Early on, a visitor appears at the estate, a visitor who turns out to be young Henry Wharton, a Captain in His Majesty’s army who has slipped past the official holding line north of Kings Bridge (roughly the northern boundary of today’s Fordham neighborhood in the Bronx) to visit his family: father, two sisters and an aunt. The American forces are encamped further north, closer to Peekskill and the Hudson River, leaving the area in between under undetermined control. A second mysterious guest known only as Harper also appears
If I am any judge of Westchester geography, the Locusts lies somewhere in the neighborhood of Pepsico‘s present-day headquarters location. And that presents the main problem of this tale.
Mark Twain famously went to town on the implausibilities written into Cooper’s more famous works. Here, we have characters, often on horseback but as likely to be on foot, floating around a 450-square mile area as though they had automobiles. In a critical scene, two characters transit, on foot in the dead of night, a series of hills that in light of day with a marked trail are not a stroll in the park. Somehow, they alight on the Albany Post Road closer to Tarrytown than Peekskill. Traversing the Hudson is rendered as if it was as easy as crossing the Bear Moutain Bridge.
I know, I’m nitpicking. Allowing for how our sense of pace has evolved this novel is, in its own way, a rollicking tale. Repeatedly I found myself thinking that particular scenes seemed like early talking movies when the camera didn’t move so characters spent a lot of time telling each other what was going on. The cast of characters is made for motion pictures. The two sisters support opposite sides in the war. There’s a love story and tale of unrequited love. There’s a pair–a combat surgeon, Dr. Archibald Sitgreaves, and an infantry officer, Captain John Lawton–engaged in what now would be called a bromance.
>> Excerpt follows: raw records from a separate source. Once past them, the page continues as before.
(** [for (; *t == '*' || *t == '?'; t++) if ( *t == '?') *s1++ = *t;]: the
    question marks kept, and where [t] stops. *)
Fixpoint gather_qmarks (t : cstring) : cstring * cstring :=
  match t with
  | c :: t' =>
      if c =? ch_qmark then let '(q, r) := gather_qmarks t' in (c :: q, r)
      else if c =? ch_star then gather_qmarks t'
      else ([], t)
  | [] => ([], [])
  end.

Fixpoint collapse_from (fuel : nat) (s : cstring) : cstring :=
  match fuel with
  | O => s
  | S fuel' =>
      match s with
      | [] => []
      | c :: t =>
          if c =? ch_backslash then
            match t with
            | [] => s
            | d :: t' => c :: d :: collapse_from fuel' t'
            end
          else if c =? ch_star then
            if hd 0 t =? ch_star then c :: collapse_from fuel' (drop_stars t)
            else if hd 0 t =? ch_qmark then
              let '(q, r) := gather_qmarks (tl t) in
              c :: collapse_from fuel' (hd 0 t :: q ++ r)
            else c :: collapse_from fuel' t
          else c :: collapse_from fuel' t
      end
  end.

(** Every round consumes at least one byte. *)
Definition collapse (pattern : cstring) : cstring :=
  collapse_from (length pattern) pattern.

(** ** The meaning of a mask *)

(** One mask byte against one name byte: equal up to case, an underscore against
    a space, or a question mark. *)
Definition chmatch (c d : Z) : bool :=
  (lc c =? lc d) || ((c =? ch_underscore) && (d =? ch_space)) || (c =? ch_qmark).

Inductive glob : cstring -> cstring -> Prop :=
| glob_nil : glob [] []
| glob_star m n k : glob m (drop k n) -> glob (ch_star :: m) n
| glob_char c d m n :
    c <> ch_star -> chmatch c d = true -> glob m n -> glob (c :: m) (d :: n).

Definition nostar (s : cstring) : Prop := Forall (fun c => c <> ch_star) s.

(** Number of name bytes a mask needs at least. *)
Definition min_len (m : cstring) : nat :=
  length (filter (fun c => c <> ch_star) m).

Example glob_run_examples :
  match_simple (str "*!*@*.example.org") (str "nick!user@host.EXAMPLE.org") = Some true /\
  match_simple (str "a*b*c?") (str "axxbyybzzcd") = Some true /\
  match_simple (str "a*b*c?") (str "axxbyybzzc") = Some false /\
  match_simple (str "real_name") (str "real name") = Some true.
Proof. vm_compute. auto. Qed.

(** ** Facts about [glob] *)

Lemma glob_star_inv p s : glob (ch_star :: p) s -> exists k, glob p (drop k s).
Proof. inversion 1; subst; eauto. done. Qed.

Lemma glob_char_inv c p s :
  c <> ch_star -> glob (c :: p) s ->
  exists d s', s = d :: s' /\ chmatch c d = true /\ glob p s'.
Proof. intros Hc. inversion 1; subst; naive_solver. Qed.

Lemma glob_seg seg p s :
  nostar seg ->
  glob (seg ++ p) s <->
  exists s1 s2, s = s1 ++ s2 /\ Forall2 (fun c d => chmatch c d = true) seg s1 /\ glob p s2.
Proof.
  intros Hns. revert s. induction Hns as [|c seg Hc Hns IH]; intros s; simpl.
  - split; [intros H; by exists [], s|]. intros (s1 & s2 & -> & Hf & H).
    by inversion Hf; subst.
  - split.
    + intros (d & s' & -> & Hm & (s1 & s2 & -> & Hf & H)%IH)%glob_char_inv; [|done].
      exists (d :: s1), s2. eauto.
    + intros (s1 & s2 & -> & Hf & H). inversion Hf; subst. simpl.
      constructor; [done..|]. apply IH. eauto.
Qed.

Lemma glob_min_len p s : glob p s -> (min_len p <= length s)%nat.
Proof.
  induction 1 as [|m n k H IH|c d m n Hc Hm H IH]; unfold min_len in *.
  - done.
  - rewrite filter_cons_False by naive_solver. rewrite length_drop in IH. lia.
  - rewrite filter_cons_True by done. simpl. lia.
Qed.

Lemma min_len_seg seg p : nostar seg -> min_len (seg ++ p) = (length seg + min_len p)%nat.
Proof.
  induction 1 as [|c seg Hc H IH]; [done|]. unfold min_len in *. simpl.
  rewrite filter_cons_True by done. simpl. lia.
Qed.

Lemma glob_star_0 p s : glob p s -> glob (ch_star :: p) s.
Proof. intros H. by apply (glob_star p s 0). Qed.

Lemma glob_star_drop p s k : glob (ch_star :: p) (drop k s) -> glob (ch_star :: p) s.
Proof.
  intros [j H]%glob_star_inv. rewrite drop_drop in H. by apply (glob_star p s (k + j)).
Qed.

(** Backtracking past a position where the segment does not match is safe. *)
Lemma glob_star_skip p x s :
  ~ glob p (x :: s) -> glob (ch_star :: p) (x :: s) <-> glob (ch_star :: p) s.
Proof.
  intros Hno. split.
  - intros [k H]%glob_star_inv. destruct k as [|k]; [done|]. by apply (glob_star p s k).
  - intros H. by apply (glob_star_drop p (x :: s) 1).
Qed.

(** A new star makes the position of the old one final. *)
Lemma glob_star_commit seg p s1 s2 :
  nostar seg -> Forall2 (fun c d => chmatch c d = true) seg s1 ->
  glob (ch_star :: seg ++ ch_star :: p) (s1 ++ s2) <-> glob (ch_star :: p) s2.
Proof.
  intros Hns Hf. split.
  - intros [k (t1 & t2 & Ht & Hf' & [j H]%glob_star_inv)%glob_seg]%glob_star_inv; [|done].
    apply Forall2_length in Hf, Hf'.
    assert (t2 = drop k s2) as ->.
    { transitivity (drop (length s1) (t1 ++ t2)).
      - by rewrite <- Hf, Hf', drop_app_length.
      - rewrite <- Ht, drop_drop, Nat.add_comm, <- drop_drop.
        by rewrite drop_app_length. }
    rewrite drop_drop in H. by apply (glob_star p s2 (k + j)).
  - intros H. apply glob_star_0, glob_seg; [done|]. by exists s1, s2.
Qed.

Lemma glob_seg_exact seg p s1 s2 :
  nostar seg -> Forall2 (fun c d => chmatch c d = true) seg s1 ->
  glob (seg ++ p) (s1 ++ s2) <-> glob p s2.
Proof.
  intros Hns Hf. rewrite glob_seg by done. split.
  - intros (t1 & t2 & Ht & Hf' & H). apply Forall2_length in Hf, Hf'.
    apply app_inj_1 in Ht as [-> ->]; [done|lia].
  - intros H. by exists s1, s2.
Qed.

Lemma glob_stars k p s :
  glob (replicate k ch_star ++ ch_star :: p) s <-> glob (ch_star :: p) s.
Proof.
  revert s. induction k as [|k IH]; intros s; simpl; [done|]. split.
  - intros [j H%IH]%glob_star_inv. by eapply glob_star_drop.
  - intros H. by apply glob_star_0, IH.
Qed.

Lemma leading_stars p :
  exists k p', p = replicate k ch_star ++ p' /\ count_stars p = k /\ hd 0 p' <> ch_star.
Proof.
  induction p as [|c p (k & p' & -> & Hk & Hp)]; [by exists 0%nat, []|]. simpl.
  destruct (Z.eqb_spec c ch_star) as [->|Hc].
  - by exists (S k), p'; rewrite Hk.
  - by exists 0%nat, (c :: replicate k ch_star ++ p').
Qed.

(** ** The invariant of the loop

    [minv mask name p s st]: in state [st] the rest of the mask is [p] and the
    rest of the name is [s].  Before the first star the answer is [glob p s];
    after one, [seg] is the star-free part of the mask that has been matched
    against [s1] since the star. *)
Inductive minv (mask name : cstring) : cstring -> cstring -> mstate -> Prop :=
| minv_none pre p q s m n :
    mask = pre ++ p -> name = q ++ s ->
    (glob mask name <-> glob p s) ->
    m = length pre -> n = length q ->
    minv mask name p s (MState m n None 0)
| minv_some pre seg p q s1 s m n a na :
    mask = pre ++ ch_star :: seg ++ p -> name = q ++ s1 ++ s ->
    nostar seg -> Forall2 (fun c d => chmatch c d = true) seg s1 ->
    (glob mask name <-> glob (ch_star :: seg ++ p) (s1 ++ s)) ->
    a = (length pre + 1)%nat -> m = (a + length seg)%nat ->
    na = length q -> n = (na + length s1)%nat ->
    minv mask name p s (MState m n (Some a) na).

Definition mmeasure (mask name : cstring) (st : mstate) : nat :=
  ((length name - ms_na st) * (length mask + 2) + (length mask + 1 - ms_m st))%nat.

Lemma rd_rest pre p : rd (pre ++ p) (length pre) = Some (hd 0 p).
Proof. destruct p; [by apply rd_app_nil | apply rd_app_cons]. Qed.

Lemma minv_rd mask name p s st :
  minv mask name p s st ->
  rd mask (ms_m st) = Some (hd 0 p) /\ rd name (ms_n st) = Some (hd 0 s).
Proof.
  destruct 1 as [pre p q s m n -> -> _ -> ->|pre seg p q s1 s m n a na -> -> _ _ _ -> -> -> ->]; simpl.
  - by rewrite !rd_rest.
  - rewrite app_assoc. replace (pre ++ ch_star :: seg ++ p) with
      ((pre ++ ch_star :: seg) ++ p) by by rewrite <- app_assoc.
    split; (etransitivity; [|apply rd_rest]); f_equal;
      rewrite ?length_app; simpl; lia.
Qed.

Lemma minv_bounds mask name p s st :
  minv mask name p s st ->
  (ms_m st + length p = length mask)%nat /\ (ms_n st + length s = length name)%nat /\
  (ms_na st <= ms_n st)%nat.
Proof.
  destruct 1 as [pre p q s m n -> -> _ -> ->|pre seg p q s1 s m n a na -> -> _ _ _ -> -> -> ->]; simpl;
    rewrite !length_app; simpl; rewrite ?length_app; lia.
Qed.

(** The side conditions of [minv]: lengths and reassociated appends. *)
Ltac minv_solve :=
  simpl; rewrite ?length_app; simpl; rewrite ?length_app, ?length_replicate; try lia; try done;
  try (by rewrite <- ?app_assoc, <- ?app_comm_cons, <- ?app_assoc);
  try (by constructor).

(** Entering a star: the pointers [ma] and [na] move here. *)
Lemma minv_star mask name p s st :
  minv mask name p s st -> hd 0 p = ch_star ->
  exists p', hd 0 p' <> ch_star /\
    let m' := skip_stars mask (ms_m st) in
    minv mask name p' s (MState m' (ms_n st) (Some m') (ms_n st)) /\ (ms_m st < m')%nat.
Proof.
  intros Hinv Hp. destruct (leading_stars p) as (k & p' & Hsp & Hk & Hp').
  destruct k as [|k]; [by subst|]. exists p'. split; [done|]. cbv zeta.
  assert (Hm : skip_stars mask (ms_m st) = (ms_m st + S k)%nat).
  { unfold skip_stars. destruct Hinv as [pre p q s m n -> _ _ -> _|pre seg p q s1 s m n a na -> _ _ _ _ -> -> _ _]; simpl.
    - by rewrite drop_app_length, Hk.
    - rewrite <- Hk. do 2 f_equal. rewrite app_comm_cons, app_assoc.
      apply drop_app_length'. rewrite length_app. simpl. lia. }
  rewrite Hm. split; [|lia].
  destruct Hinv as [pre p q s m n -> -> Hiff -> ->|pre seg p q s1 s m n a na -> -> Hns Hf Hiff -> -> -> ->]; simpl.
  all: rewrite replicate_S_end, <- app_assoc in Hsp; simpl in Hsp; subst p.
  - eapply (minv_some _ _ (pre ++ replicate k ch_star) [] p' q []); minv_solve.
    by rewrite Hiff, glob_stars.
  - eapply (minv_some _ _ (pre ++ ch_star :: seg ++ replicate k ch_star) [] p' (q ++ s1) []);
      minv_solve.
    rewrite Hiff. destruct k as [|k]; simpl; [by rewrite glob_star_commit|].
    rewrite glob_star_commit by done.
    by rewrite app_comm_cons, <- (replicate_S k), glob_stars.
Qed.

(** What an iteration must establish: it either continues in the invariant with
    a smaller measure, or answers correctly. *)
Definition step_ok (mask name : cstring) (st : mstate) (r : mstate + option bool) : Prop :=
  match r with
  | inl st' =>
      (exists p s, minv mask name p s st') /\
      (mmeasure mask name st' < mmeasure mask name st)%nat
  | inr r => exists b, r = Some b /\ (b = true <-> glob mask name)
  end.

Lemma step_ok_mono mask name st st' r :
  step_ok mask name st' r -> (mmeasure mask name st' <= mmeasure mask name st)%nat ->
  step_ok mask name st r.
Proof. unfold step_ok. destruct r; [|done]. intros [? ?]; split; [done|lia]. Qed.

Lemma simple_compare_ok mask name c p d s st :
  c <> ch_star -> minv mask name (c :: p) (d :: s) st ->
  step_ok mask name st (simple_compare mask name st).
Proof.
  intros Hc Hinv. destruct (minv_rd _ _ _ _ _ Hinv) as [Hm Hn].
  pose proof (minv_bounds _ _ _ _ _ Hinv) as (Hb1 & Hb2 & Hb3). simpl in *.
  unfold simple_compare. rewrite Hm, Hn.
  assert (negb (lc c =? lc d) && negb ((c =? ch_underscore) && (d =? ch_space))
      && negb (c =? ch_qmark) = negb (chmatch c d)) as ->.
  { unfold chmatch. by rewrite !negb_orb. }
  destruct (chmatch c d) eqn:Hcd; cbn [negb].
  - split; [exists p, s|unfold mmeasure; simpl; lia].
    inversion Hinv as [pre p' q s' m n HM HN Hiff -> ->|pre seg p' q s1 s' m n a na HM HN Hns Hf Hiff -> -> -> ->];
      subst st mask name; simpl.
    + eapply (minv_none _ _ (pre ++ [c]) p (q ++ [d]) s); minv_solve.
      rewrite Hiff. split; [intros (?&?&[= <- <-]&?&?)%glob_char_inv; done|by constructor].
    + eapply (minv_some _ _ pre (seg ++ [c]) p q (s1 ++ [d]) s); minv_solve.
      * apply Forall_app; split; [done|by constructor].
      * apply Forall2_app; [done|by constructor].
  - inversion Hinv as [pre p' q s' m n HM HN Hiff -> ->|pre seg p' q s1 s' m n a na HM HN Hns Hf Hiff -> -> -> ->];
      subst st mask name; simpl.
    + eexists; split; [done|]. rewrite Hiff. split; [done|].
      intros (?&?&[= <- <-]&?&?)%glob_char_inv; congruence.
    + simpl in *. split; [|unfold mmeasure; simpl; nia].
      assert (Hno : ~ glob (seg ++ c :: p) (s1 ++ d :: s)).
      { rewrite glob_seg_exact by done. intros (?&?&[= <- <-]&?&?)%glob_char_inv; congruence. }
      destruct (s1 ++ d :: s) as [|x t] eqn:Hxt; [by destruct s1|].
      exists (seg ++ c :: p), t.
      eapply (minv_some _ _ pre [] _ (q ++ [x]) [] t); minv_solve.
      * rewrite Hiff. by rewrite glob_star_skip.
Qed.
And there’s Harvey Birch who may or may not be a spy. Birch claims to be a simple peddler–a man who manages to wander easily across armed frontiers seemingly engaged in commerce. If he is a spy, it’s unclear just which side Birch is spying for. Captured more than once, Birch slips out of captivity as easily as some climb out of bed.
I won’t ruin the tale–it is, after all, a thriller–but I’ll note some things that might go unnoticed by audiences who feel the tale drags and who are disinclined to question beyond the text at hand.
The first is that despite the way we tell the story–in both fiction and history books–the War for American Independence was a civil war. The Wharton family presages the family divisions of the 1860s (or the 2020s if you’re feeling apocalyptic about the present).
Another is that the whole idea of spies intrigues people. A war that threw up both Nathan Hale and Major André (executed less than five miles from where I sit typing) was sure to get people thinking. Still more vexing was learning that Washington’s visage, which stares at us from every greenback dollar bill and quarter dollar, was not widely recognized and that his reputation developed after the war. Finally, Cooper realized that the story of America itself offered great literary material, a realization he went on to capitalize from.
A friend who is a literature professor described Cooper as a “good bad writer.” That, I think, is as apt a description as any. Even if the cost of entry is suspending reasonable notions of time and distance.